BPX-8 carries CP Commercial Product for this blood product workflow. Populate it only when the receiver has a clear use for it, and keep the value in the datatype shape shown in the generated field panel.
The generated panel links this to HL7 table 0512; many real interfaces narrow that list further, so follow the receiver's implementation guide.
BPX-9 helps identify the product, software, device, or equipment involved. It is particularly useful when support needs to trace behaviour back to a specific build, lot, instrument, or manufacturer.
BPX-10 identifies the CP Lot Number for this blood product workflow. Send the identifier that the receiving system actually keys on, and keep the assigning authority or coding system visible when the datatype supports it.
BPX-11 carries BP Blood Group for this blood product workflow. Populate it only when the receiver has a clear use for it, and keep the value in the datatype shape shown in the generated field panel.
BPX-12 carries BC Special Testing for this blood product workflow. Populate it only when the receiver has a clear use for it, and keep the value in the datatype shape shown in the generated field panel.
This field can repeat. Use repetitions for separate real-world values, not as a workaround for putting several unrelated ideas in one field.
BPX-13 is a timing field. Send the real source-system precision, do not pad unknown dates or times, and agree how timezone offsets are handled when time of day matters.
For effective and end dates, make the boundary rule explicit. Receivers need to know whether the value is inclusive, exclusive, planned, actual, or merely informational.
BPX-14 carries a measured, counted, priced, or dosed value. A number without the expected unit, currency, or companion qualifier is much easier to misread than an empty field.
BPX-15 carries a measured, counted, priced, or dosed value. A number without the expected unit, currency, or companion qualifier is much easier to misread than an empty field.
BPX-16 supplies the units that make the companion numeric field meaningful. Units should be coded consistently, especially for medication, lab, specimen, and billing quantities.
BPX-17 identifies the BP Unique ID for this blood product workflow. Send the identifier that the receiving system actually keys on, and keep the assigning authority or coding system visible when the datatype supports it.

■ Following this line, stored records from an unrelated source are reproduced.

(* ===== verification/GptFacts.v ===== *)
(** * The graphs of the GPT pipeline

    For every setting of the module's globals whose constants exist (no division
    by zero), the graphs of a stage are built without an error and read exactly
    the tensors the orchestrator gives to the stage's jobs, in the shapes it
    declares: with or without subspace projection, quantized or not, with tied
    embeddings or not, with or without local steps, and also when one stage is
    both head and tail. *)

From Stdlib Require Import ZArith Lia Ascii SpecFloat.
From stdpp Require Import base strings list.
From S2P Require Import Prelude PyFloat PyVal Json Signatures Codec Storage StoreReads Tensors Ir Eval Mlp Streaming StreamingFacts PipelineFit PipeTasks GptPipe GptTrain.

(** ** Dictionaries that have the parameters of a stage *)

Definition covers (names : list string) (P : dict ref) : Prop := forall n, n ∈ names -> is_Some (dict_get n P).

Lemma covers_set names n r P : covers names P -> covers names (dict_set n r P).
Proof.
  intros Hc m Hm. rewrite dict_get_set. destruct (String.eqb m n); [by eexists|by apply Hc].
Qed.

Lemma covers_sub names names' P : covers names P -> (forall n, n ∈ names' -> n ∈ names) -> covers names' P.
Proof. intros Hc Hs n Hn. auto. Qed.

Lemma emits_param names P n : covers names P -> n ∈ names -> emits_ops (param_of P n) (fun _ => True).
Proof. intros Hc Hn. destruct (Hc n Hn) as [r Hr]. eapply emits_lift; [unfold of_option; by rewrite Hr|done]. Qed.

Lemma keys_update {V} (l d : dict V) m : m ∈ dict_keys (dict_update d l) -> m ∈ dict_keys d \/ m ∈ dict_keys l.
Proof.
  unfold dict_update. revert d. induction l as [|[k v] l IH]; intros d; cbn; [tauto|].
  intros [Hm|Hm]%IH; rewrite elem_of_cons; [|tauto]. apply dict_keys_set_elem in Hm as [Hm| ->]; tauto.
Qed.

(** Follows operations, looking parameters up in a dictionary that has them. *)
Ltac follow Hc names :=
  repeat (eapply emits_bind;
    [first [by apply emits_emit | by apply builds_ret | apply (emits_param _ _ _ Hc); names]|intros ? _]).

Definition is_some {A} (o : option A) : bool := match o with Some _ => true | None => false end.

Section facts.
Context (g : globals).

(** ** The layout *)

Lemma block_name_in n b : n ∈ map fst (single_block_param_sizes g) -> b ∈ py_range (g_dim g N_BLOCKS_PER_STAGE) ->
  n +:+ block_suffix b ∈ block_names_for_stage g.
Proof.
  intros Hn Hb. apply list_elem_of_In, in_flat_map. exists b. split; [by apply list_elem_of_In|].
  apply list_elem_of_fmap in Hn as (e & -> & He). apply list_elem_of_In. apply list_elem_of_fmap. by exists e.
Qed.

Definition stage_names (stage n : Z) : list string := map fst (stage_param_sizes g stage n).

BPX-18 places the blood product workflow in an organization, facility, department, room, bed, or location group. Keep physical location, owning department, and receiving facility separate when the datatype allows it.
BPX-19 carries contact details. Use the datatype components for use code, equipment type, address type, country, and other qualifiers rather than squeezing everything into one formatted string.
BPX-20 belongs to the medication/treatment workflow. Be explicit about whether the value describes the original order, encoded order, dispense event, scheduled give, or actual administration.
BPX-21 carries BP Dispensing Individual for this blood product workflow. Populate it only when the receiver has a clear use for it, and keep the value in the datatype shape shown in the generated field panel.